In recent years, generative AI has introduced what many are calling a "once-in-a-decade innovation" in healthcare, improving efficiencies for doctors and enhancing patient communications. However, the sector faces unique challenges, including risks associated with misinformation, the need for stringent privacy protection, and the assurance of security measures. These concerns underscore the necessity for a robust framework aimed at ensuring patient safety and trust in AI-driven solutions.

As the working leader in JaDHA's healthcare software group, Ubie prioritized the creation of these guidelines to ensure that businesses can uphold safety from the development and design phases onward. The goal is to cultivate an environment where business value and safety coexist harmoniously.

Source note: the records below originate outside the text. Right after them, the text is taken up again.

Lemma step6_test kk x y : snd_wl1 (tp kk) = x -> snd_wl2 (tp kk) = y -> fl nohdr TH_ACK = true -> i_tiwin nohdr = snd_wnd (tp kk) ->
  fl nohdr TH_ACK && (SEQ_LT (snd_wl1 (tp kk)) (ti_seq (i_ti nohdr)) || ((snd_wl1 (tp kk) =? ti_seq (i_ti nohdr)) &&
    (SEQ_LT (snd_wl2 (tp kk)) (ti_ack (i_ti nohdr)) || ((snd_wl2 (tp kk) =? ti_ack (i_ti nohdr)) && (i_tiwin nohdr >? snd_wnd (tp kk)))))) =
  SEQ_LT x (ti_seq (i_ti l)) || ((x =? ti_seq (i_ti l)) && SEQ_LT y (ti_ack (i_ti l))).
Proof.
  intros -> -> -> ->. rewrite Z.gtb_ltb, Z.ltb_irrefl, andb_false_r, orb_false_r. done.
Qed.

(** ACK processing: no ACK of new data, and a window update at most. *)
Lemma slow_ack w d z u : exists x' y' z' u',
  (input_synrcvd ;;; input_ack e ;;; input_step6 ;;; input_urg) (touch w d (snd_wl1 (tp k)) (snd_wl2 (tp k)) z u stamped) nohdr =
  Ret (Next (touch w 0 x' y' z' u' stamped) (nohdr <| i_needoutput := i_needoutput l || updates |>)).
Proof.
  destruct stamped_eq as (St & Un & Wn & _). destruct (predicted_flags _ _ (ds_pred _ _ Hd)) as (F1 & F2 & F3 & F4 & F5).
  pose proof (ds_ack _ _ Hd) as Ha. pose proof (ds_len _ _ Hd) as Hl. pose proof pred_win as Hw. set (x := snd_wl1 (tp k)). set (y := snd_wl2 (tp k)).
  generalize dependent stamped. intros kk St Un Wn. unfold seq_stage.
  destruct (touch_proj kk w d x y z u) as (P1 & P2 & _).
  assert (E1 : input_synrcvd (touch w d x y z u kk) nohdr = Ret (Next (touch w d x y z u kk) nohdr)).
  { unfold input_synrcvd. by rewrite P1, St. }
  rewrite E1. cbn [obind].
  assert (E2 : input_ack e (touch w d x y z u kk) nohdr = Ret (Next (touch w 0 x y z u kk) nohdr)).
  { unfold input_ack, dup_ack. change (i_ti nohdr) with (i_ti l). rewrite P2, Ha, Un. unfold SEQ_LEQ. rewrite Z.sub_diag.
    destruct (Z.eqb_spec (ti_len (i_ti l)) 0); [lia|]. cbn [andb obind]. by rewrite touch_dupacks. }
  rewrite E2. cbn [obind].
  assert (E3 : exists x' y' z', input_step6 (touch w 0 x y z u kk) nohdr =
    Ret (Next (touch w 0 x' y' z' u kk) (nohdr <| i_needoutput := i_needoutput l || updates |>))).
  { unfold input_step6. destruct (touch_proj kk w 0 x y z u) as (_ & _ & P3 & _).
    rewrite (step6_test _ x y); [|done|done|done|rewrite P3, Wn; exact Hw].
    change (SEQ_LT x _ || _) with updates. destruct updates.
    - assert (El : i_tiwin nohdr = snd_wnd (tp kk)) by (rewrite Wn; exact Hw). rewrite El, touch_step6, orb_true_r.
      destruct (_ >? _); [rewrite touch_maxwnd|]; eexists _, _, _; reflexivity.
    - exists x, y, z. rewrite orb_false_r. change (i_needoutput l) with (i_needoutput nohdr). by rewrite needoutput_id. }
  destruct E3 as (x' & y' & z' & ->). cbn [obind]. unfold input_urg. set (b := i_needoutput l || updates).
  change (fl (nohdr <| i_needoutput := b |>)) with (fl l). rewrite F4. cbn [andb].
  exists x', y', z'. destruct (SEQ_GT _ _); [rewrite touch_up|]; eexists _; reflexivity.
Qed.

(** The text: TCP_REASS takes its short way, like the prediction. *)
Definition data_result : kst := match predict_data stamped l with Goto _ r _ | Next r _ => r end.

Lemma slow_text w x y z u b : exists l2, i_needoutput l2 = b /\
  (input_data ;;; input_fin) (touch w 0 x y z u stamped) (nohdr <| i_needoutput := b |>) =
  Ret (Next (touch w 0 x y z u data_result) l2).
Proof.
  destruct stamped_eq as (St & Un & Wn & Rn & Sq). destruct (predicted_flags _ _ (ds_pred _ _ Hd)) as (F1 & F2 & F3 & F4 & F5).
  pose proof (ds_len _ _ Hd) as Hl. pose proof pred_seq as Hs. pose proof (ds_flags _ _ Hd) as Hf.
  unfold data_result, predict_data. generalize dependent stamped. intros kk St Un Wn Rn Sq. unfold seq_stage, input_data.
  set (l2 := nohdr <| i_needoutput := b |>).
  change (i_ti l2) with (i_ti l). change (i_m l2) with (drop_headers l). change (fl l2) with (fl l).
  destruct (touch_proj kk w 0 x y z u) as (P1 & _ & _ & P4 & P5 & _ & _ & _ & P9 & P10).
  rewrite P1, St. destruct (Z.eqb_spec (ti_len (i_ti l)) 0); [lia|]. cbn [negb orb andb].
  change (TCPS_HAVERCVDFIN TCPS_ESTABLISHED) with false. cbn [negb]. unfold TCP_REASS.
  rewrite P1, P4, P5, St, Sq, Hs, Rn, Z.eqb_refl. change (bool_decide (length (@nil seg) = 0%nat)) with true.
  change (st_eqb TCPS_ESTABLISHED TCPS_ESTABLISHED) with true. cbn [andb].
  assert (Ep : forall f n k0, pool ((tf_set f k0) <t| rcv_nxt := n |>) = pool k0 /\ so ((tf_set f k0) <t| rcv_nxt := n |>) = so k0 /\
    pool (k0 <t| rcv_nxt := n |>) = pool k0 /\ so (k0 <t| rcv_nxt := n |>) = so k0) by (intros; unfold tf_set; by rec_simpl).
  set (n' := u32 (rcv_nxt (tp k) + ti_len (i_ti l))).
  destruct (Ep TF_DELACK n' (touch w 0 x y z u kk)) as (-> & -> & _). destruct (Ep 0 n' kk) as (_ & _ & -> & ->). rewrite P9, P10.
  destruct (sbappend (pool kk) (so_rcv (so kk)) (drop_headers l)) as [p sb]. cbn [obind].
  assert (Efin : fl (l2 <| i_tiflags := Z.land (ti_flags (i_ti l)) TH_FIN |>) TH_FIN = false).
  { unfold fl in *. rec_simpl. rewrite <- Hf. unfold hasf in *. by rewrite <- Z.land_assoc, Z.land_diag. }
  unfold input_fin. rewrite Efin. eexists. rewrite !touch_so.
  assert (Eso : forall f k0, so ((tf_set f k0) <t| rcv_nxt := n' |> <| pool := p |> <s| so_rcv := sb |>) = (so k0) <| so_rcv := sb |> /\
    so (k0 <t| rcv_nxt := n' |> <| pool := p |> <s| so_rcv := sb |>) = (so k0) <| so_rcv := sb |>) by (intros; unfold tf_set; by rec_simpl).
  destruct (Eso TF_DELACK (touch w 0 x y z u kk)) as [-> _]. destruct (Eso 0 kk) as [_ ->].
  rewrite touch_text, P10. split; [|reflexivity]. done.
Qed.

Lemma result_acknow w d x y z u : tf (touch w d x y z u data_result) TF_ACKNOW = tf k TF_ACKNOW.
Proof.
  unfold data_result, predict_data. destruct (sbappend _ _ _) as [p sb]. unfold touch, tf, tf_set. rec_simpl. rewrite hasf_setb.
  change (hasf TF_DELACK TF_ACKNOW) with false. rewrite orb_false_r. unfold stamped, record_ts.
  destruct (i_ts l) as [[? ?]|]; [destruct (_ && _)|]; by rec_simpl.
Qed.

Lemma result_delack : tf data_result TF_DELACK = true.
Proof.
  unfold data_result, predict_data. destruct (sbappend _ _ _) as [p sb]. unfold tf, tf_set. rec_simpl. rewrite hasf_setb.
  change (hasf TF_DELACK TF_DELACK) with true. apply orb_true_r.
Qed.

Lemma general_path : exists w x y z u l2, (input_window ;;; input_state e) k l =
  if replies then let! (k', _) := tcp_output (ie_net e) (touch w 0 x y z u data_result) in Ret (Goto L_return k' l2)
  else Ret (Goto L_return (touch w 0 x y z u data_result) l2).
Proof.
  destruct slow_window as (w & Ew & Hw).
  destruct (slow_ack w (t_dupacks (tp k)) (max_sndwnd (tp k)) (rcv_up (tp k))) as (x & y & z & u & Ea).
  destruct (slow_text w x y z u (i_needoutput l || updates)) as (l2 & Hn & Et). exists w, x, y, z, u, l2.
  rewrite (seq_next _ _ _ _ _ _ Ew). unfold input_state. change (t_state (tp (windowed w))) with (t_state (tp k)). rewrite pred_state.
  unfold input_general, after_step6. rewrite (seq_next _ _ _ _ _ _ (slow_checks w Hw)).
  unfold windowed. rewrite touch_wnd, record_ts_touch by done. fold stamped.
  rewrite (seq_assoc4 input_synrcvd (input_ack e) input_step6 input_urg (input_data ;;; input_fin ;;; input_reply e)).
  rewrite (seq_next _ _ _ _ _ _ Ea), seq_assoc, (seq_next _ _ _ _ _ _ Et). unfold input_reply. by rewrite Hn, result_acknow.
Qed.

Lemma fast_path_ok : input_predict e k l = Ret (Goto L_return data_result l).
Proof.
  destruct stamped_eq as (_ & Un & _ & _ & Sq). unfold input_predict. rewrite (ds_pred _ _ Hd). cbv zeta. fold stamped.
  assert (Eso : so stamped = so k).
  { unfold stamped, record_ts. destruct (i_ts l) as [[? ?]|]; [destruct (_ && _)|]; by rec_simpl. }
  pose proof (ds_len _ _ Hd). pose proof (ds_space _ _ Hd).
  destruct (Z.eqb_spec (ti_len (i_ti l)) 0); [lia|].
  rewrite Un, Sq, Eso, (ds_ack _ _ Hd), Z.eqb_refl, (proj2 (Z.leb_le _ _)) by lia. cbn [andb length].
  change (bool_decide (0%nat = 0%nat)) with true. cbn [andb]. unfold data_result, predict_data. by destruct (sbappend _ _ _).
Qed.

Key Features of the Guideline



The guideline is designed to be user-friendly, particularly for smaller companies that may lack specialized expertise. Here are its notable features:

1. Structured Evaluation Methods
The guidelines delineate five development and design stages within the AI life cycle, outlining methods for evaluation at each phase:
- Product Design: Clear identification of product purposes and use cases, risk assessments, and governance framework establishment.
- Model Selection: Choosing suitable models and conducting safety evaluations based on their applications.
- Product Implementation: Addressing system architecture, prompt design, and guardrail implementations.
- Product Validation: Conducting comprehensive testing, verification, and risk assessments.
- Product Deployment and Operation: Continuous monitoring and improvement post-launch.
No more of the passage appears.